Think about an intelligence test. Will the reliability of this test among the student population be
greater than, smaller than or equivalent to the reliability for the total population group of 18-25
year olds? Explain.
According to the Spearman-Brown formula for calculating the reliability of the mean or the sum
of a number of replications reliability increases as the number of replications increases. With this
in mind, how is it possible that the removal of items from a scale may result in a higher rather
than a lower value for Cronbach's alpha?
Four methods for estimating reliability have been discussed. Explain which methods amount to
the same thing, and which do not.

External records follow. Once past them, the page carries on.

(** * Sentiment-analysis microservice: worker, result store, broker connection

    A shallow embedding of the asynchronous pipeline of the repository:

    - [src/worker/main.py]                      ([SentimentWorker])
    - [src/worker/services/database_service.py] (worker [DatabaseService])
    - [src/worker/services/model_service.py]    ([ModelService])
    - [src/api/services/queue_service.py]       ([QueueService])
    - [src/api/services/database_service.py]    (the unique index on [job_id])

    Python exceptions are a sum type threaded through a state-and-exception
    monad; the MongoDB collection, the worker's metrics dictionary and the
    calls made on the channel are explicit state.  What the code does not
    decide is given from outside: the parsed form of a delivered body,
    whether a call to the store reaches the server, the answers of the
    tokenizer and of the Keras model, the clock, and the answers of the
    broker to connection attempts.  Calls on an open channel ([basic_ack],
    [basic_nack]) are taken to succeed.  Python floats (scores and clock
    readings) are idealised as exact rationals. *)

From Stdlib Require Import List String Ascii ZArith QArith Bool Lia.
Import ListNotations.

Set Warnings "-register-all".
Open Scope string_scope.
Open Scope list_scope.
Open Scope Z_scope.

(** ** Python values and exceptions *)

(** What [json.loads] can return: [None], [bool], [int], [float], [str],
    [list] and [dict] (string keys, in document order). *)
Inductive pyval : Type :=
| PyNone
| PyBool (b : bool)
| PyInt (z : Z)
| PyFloat (q : Q)
| PyStr (s : string)
| PyList (l : list pyval)
| PyDict (items : list (string * pyval)).

(** Equality of values as the store compares a field with a query constant.
    It is exact on strings, the type of [job_id] in the job envelope. *)
Fixpoint pyval_eqb (a b : pyval) : bool :=
  match a, b with
  | PyNone, PyNone => true
  | PyBool x, PyBool y => Bool.eqb x y
  | PyInt x, PyInt y => Z.eqb x y
  | PyFloat x, PyFloat y => Qeq_bool x y
  | PyStr x, PyStr y => String.eqb x y
  | PyList x, PyList y =>
      (fix all2 (l1 l2 : list pyval) : bool :=
         match l1, l2 with
         | [], [] => true
         | u :: l1', v :: l2' => pyval_eqb u v && all2 l1' l2'
         | _, _ => false
         end) x y
  | PyDict x, PyDict y =>
      (fix all2 (l1 l2 : list (string * pyval)) : bool :=
         match l1, l2 with
         | [], [] => true
         | (k1, u) :: l1', (k2, v) :: l2' =>
             String.eqb k1 k2 && pyval_eqb u v && all2 l1' l2'
         | _, _ => false
         end) x y
  | _, _ => false
  end.

(** The exception classes that occur in the modelled code. *)
Inductive exn : Type :=
| JSONDecodeError          (* json: the text is not a JSON document *)
| UnicodeDecodeError       (* json.loads on bytes that are not encoded text *)
| AttributeError
| TypeError
| DuplicateKeyError        (* pymongo: unique index violated *)
| WriteError               (* pymongo: the server refused a write *)
| AutoReconnect            (* pymongo: the server cannot be reached *)
| ModelError               (* raised inside the tokenizer or the Keras model *)
| AMQPConnectionError      (* pika: the broker cannot be reached *)
| AMQPChannelError         (* pika: the broker closed the channel *)
| PublishException.        (* Exception("Failed to publish message to queue: ...") *)

(** [except json.JSONDecodeError] *)
Definition is_JSONDecodeError (e : exn) : bool :=
  match e with JSONDecodeError => true | _ => false end.

(** [except DuplicateKeyError] *)
Definition is_DuplicateKeyError (e : exn) : bool :=
  match e with DuplicateKeyError => true | _ => false end.

(** [except AMQPConnectionError] *)
Definition is_AMQPConnectionError (e : exn) : bool :=
  match e with AMQPConnectionError => true | _ => false end.

(** [except AMQPError]: the base class of pika's connection and channel errors. *)
Definition is_AMQPError (e : exn) : bool :=
  match e with AMQPConnectionError | AMQPChannelError => true | _ => false end.

Inductive result (A : Type) : Type :=
| Ok (a : A)
| Raise (e : exn).
Arguments Ok {A} a.
Arguments Raise {A} e.

(** ** A state-and-exception monad

    A Python statement either completes or raises; the side effects made
    before a [raise] are kept. *)
Definition M (S A : Type) : Type := S -> result A * S.

Definition ret {S A} (a : A) : M S A := fun s => (Ok a, s).

Definition raise {S A} (e : exn) : M S A := fun s => (Raise e, s).

Definition bind {S A B} (m : M S A) (k : A -> M S B) : M S B :=
  fun s =>
    match m s with
    | (Ok a, s') => k a s'
    | (Raise e, s') => (Raise e, s')
    end.

Definition lift {S A} (r : result A) : M S A := fun s => (r, s).

(** [try: m  except ...: handler e]; an exception raised by the handler
    itself propagates. *)
Definition try_except {S A} (m : M S A) (handler : exn -> M S A) : M S A :=
  fun s =>
    match m s with
    | (Ok a, s') => (Ok a, s')
    | (Raise e, s') => handler e s'
    end.

Declare Scope py_scope.
Delimit Scope py_scope with py.
Notation "x <- m ;; k" := (bind m (fun x => k))
  (at level 61, m at next level, right associativity) : py_scope.
Notation "m ;;; k" := (bind m (fun _ => k))
  (at level 61, right associativity) : py_scope.
Open Scope py_scope.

Suppose you can or wish to report on only two of these
measures in a paper, which two would you choose and why?
32
SPSS practical 3: Statistics III
Please note that a set of specific SPSS instructions for the following assignments can be found on
page 37.
In 1981, UM staff published a large-scale survey into health perception among adult Dutch
nationals. The questionnaire that was used contained a large number of scales and individual
items. One of these, the VOEG, asked about the presence of 21 physical complaints. The
answers from a random sample of N=200 persons from the original, much larger sample have
been saved in the stat3pr34a.sav file and provide the case for this assignment (for more
information, see Appendix C). We will use classical psychometric methods to analyse these
data.
However, data from questionnaires require pre-processing before psychometric analyses can be
carried out, as a result of missing values (MV) and in some cases the answer category ‘Not
Applicable’ (N/A). This is because both the MV and N/A category have the effect that a
dichotomous or ordinal item becomes nominal and therefore unsuitable for correlational analyses
such as reliability analysis. In this instance, we will limit ourselves to a simple initial check for
the presence and implications of missing values.
Questions:
a) Use SPSS to determine the number of missing values per item. If listwise deletion is applied,
how many of the 200 persons are excluded from the reliability analysis for this scale?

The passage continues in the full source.